Opt out organ donation and relatives' wishes

An opt-out system is a donation in any sense of the word; there’s nothing compulsory about anything other than checking a box if you’re opposed.

Except, as noted above, when the consequence of checking the box is that your doctor leaves you to die.

I’ve already said two or three times that I’m opposed to that idea.

And good on you for that. The other people upthread haven’t been as generous.

Linky no worky without Medscape membership.

Several people have suggested making it mandatory in this thread.

“You don’t need this. He does. Give it up or we will take it”

Link works just fine-if you close the membership box, the article will still be there.

Talking to corpses, now?

Nope, if they are too stupid to know what is going on in the world, fuck em.
This is already a rule.
Nope. You don’t pay in, you don’t get to take out.
This is already the law.
And, I am not a big beleiver in Capital punishment in any case.

So, my cousin, who hasn’t met me in 30 years, can over-rule my express wishes? Bad idea.

Ever heard of autopsies? In that case the state really does take your corpse and cut it to little bits - unlike donations.

Instead of “organ donation”, “organ transfer” or “organ transplantation”, we could call it the “grand conspiracy to get at Smapti’s delicious organs”. I’m willing to call it that.

Is that a question? In any case, since you didn’t bother to actually reply to what I said, I have no reason to reply to you.

Obviously, I don’t understand that because I’m a moron who thinks that people with AIDS and generalized cancer should give their organs.

See my use of “willing to do for others”. If they can’t allow others to live by having their organs harvested*, then the problem is not that they are not willing.

In an individual sense, that is true. In a systemic sense, it does serve medical purposes to give people that major incentive to be an organ donor.

*Happy, Smapti?

Hell, the next thing you know they’ll be burning the dead to ashes (crackle, crackle, crackle) or burying them in boxes. The horror!
The dead have no rights to anything.

To anything?

I guess you won’t be concerned when you die, then, and the state immediately seizes all your money and property and kicks your family out on the streets because it doesn’t belong to them.

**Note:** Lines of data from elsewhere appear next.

(* ===================================================================== *)
(** ** Vocabulary of the nested calls *)
(* ===================================================================== *)

(** The outcome of a part of a handler that starts one awaited call
    later. *)
Definition later {A : Type} (o : Outcome A) : Outcome A :=
  match o with
  | Returned a n db => Returned a (S n) db
  | Thrown e n db => Thrown e (S n) db
  end.

(** The failures as a part sees them that starts after the first
    call. *)
Definition afterFirst (faults : nat -> option Error) : nat -> option Error :=
  fun n => faults (S n).

(* ===================================================================== *)
(** ** Trimming *)
(* ===================================================================== *)

Lemma length_of_list (l : list ascii) :
  String.length (string_of_list_ascii l) = List.length l.
Proof. induction l as [| c r IH]; simpl; [| rewrite IH]; reflexivity. Qed.

Lemma length_list_of (s : string) :
  List.length (list_ascii_of_string s) = String.length s.
Proof. induction s as [| c r IH]; simpl; [| rewrite IH]; reflexivity. Qed.
(** * Turkey Audio Tours backend: identity, validation and store contracts

    A shallow embedding of the Express handlers of the backend
    (middleware/auth.js, routes/auth.js, routes/locations.js,
    routes/users.js) over an explicit model of the PostgreSQL tables created
    by database/db.js.

    Conventions.
    - A handler is a function of the process environment, the clock, the
      store and the request; it returns the response and the new store.
    - The external libraries are modelled at their interface: HMAC, bcrypt
      and the e-mail validator are uninterpreted functions (section
      variables); jsonwebtoken, express routing and the SQL statements are
      modelled by the functions below.
    - INTEGER and SERIAL columns are unbounded [Z], except that the
      location update checks [listeners], the one INTEGER it writes without
      an upper bound in its validation, against the range of the column;
      timestamps are [Z]; the length of a string is its number of
      characters. *)

From Stdlib Require Import ZArith List String Ascii Bool Lia QArith Qround Qabs.
From Stdlib Require Import Sorted Permutation DecimalString.
Import ListNotations.

Local Open Scope string_scope.
Local Open Scope list_scope.
Local Open Scope Z_scope.

(** ** Responses and requests *)

(** One entry of [errors.array()] of express-validator. *)
Record validation_error := { ve_path : string; ve_msg : string }.

(** The JSON envelope [{success, error, message, details, data}] together
    with the HTTP status.  [res.json] without [res.status] answers 200. *)
Record response (D : Type) := {
  status : Z;
  success : bool;
  error : option string;
  message : option string;
  details : list validation_error;
  data : option D
}.
Arguments status {D} _.
Arguments success {D} _.
Arguments error {D} _.
Arguments message {D} _.
Arguments details {D} _.
Arguments data {D} _.

Definition fail_with {D} (code : Z) (err : string) (msg : option string)
  : response D :=
  {| status := code; success := false; error := Some err; message := msg;
     details := []; data := None |}.

Definition validation_failed {D} (errs : list validation_error) : response D :=
  {| status := 400; success := false; error := Some "Validation failed";
     message := None; details := errs; data := None |}.

Definition ok_with {D} (code : Z) (msg : option string) (d : option D)
  : response D :=
  {| status := code; success := true; error := None; message := msg;
     details := []; data := d |}.

(** ** Token claims *)

(** The object signed by [generateToken]. *)
Record claims := {
  c_id : Z;
  c_email : string;
  c_is_premium : bool;
  c_subscription_type : string
}.

(** The decoded payload: the claims plus the registered claims that
    [jwt.sign] adds for [{ expiresIn: '7d' }]. *)
Record payload := {
  p_claims : claims;
  iat : Z;
  exp : Z
}.

(** A compact JWT in decoded form: payload and signature (the header is the
    constant HS256 one). *)
Record jwt := {
  jwt_payload : payload;
  jwt_signature : string
}.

Except, as demonstrated upthread, it isn’t.

I’ll thank you for acknowledging that referring to it as “organ donation” is a lie, then, since you consider it to be a payment and not a gift.

Except, as demonstrated upthread, that you believe it’s OK to sentence people to death if they have organs other people want, and that it’s OK to sentence people to death if they’re not an organ donor.

Whereas I only believe in sentencing people to death if they’ve committed a crime.

The differences between organ donation and inherited property have already been explained in this thread. Your property actually belongs to someone living and can be passed on because it’s still useful after the original owner dies. Your organs are of no use to you once you die, and even then most people here are giving you the option to die with them if you want that for some reason.

Except that, by decreasing the pool of donors you may be condemning somebody to death. If the organ isn’t donated, nobody gets to use it.

You may want to have a word with Voyager about that, not with me;

If the dead are having trouble asserting their rights, they can petition the courts.

So why is it that there’s been only one example that even the most paranoid on the subject has been able to provide, and that example was of a terminally ill patient who had gone into a coma he almost certainly never would have come out of?

Ouch. That’s… Wow. :confused:

You provided an example of a terminally ill patient who was being denied the care provided by a respirator on the grounds that all it was doing was prolonging the inevitable. The man was going to die either way. The difference was a handful of hours of his life, or useful organs for donation. Your example could not have been worse, and your citation is an emotional blog post. Hell, it goes out of its way to state:

Meanwhile, here’s the NYT’s take on it:

Slightly different story. “He had many more years” vs. “his brain had been damaged, he would not recover”. I dunno about you, I’m going with the NYT’s version.

No, we’re not, any more than pulling the plug on terminally comatose patients is a step down the slippery slope to killing people who get a case of the sniffles. By the evidence we can gather, Navarro was, at the time, “a living person” almost in the same way Terry Schiavo was.

Capital punishment for assuming someone would donate their organs.

Dude… Go away. You’re nuts.

We already have that here in the UK.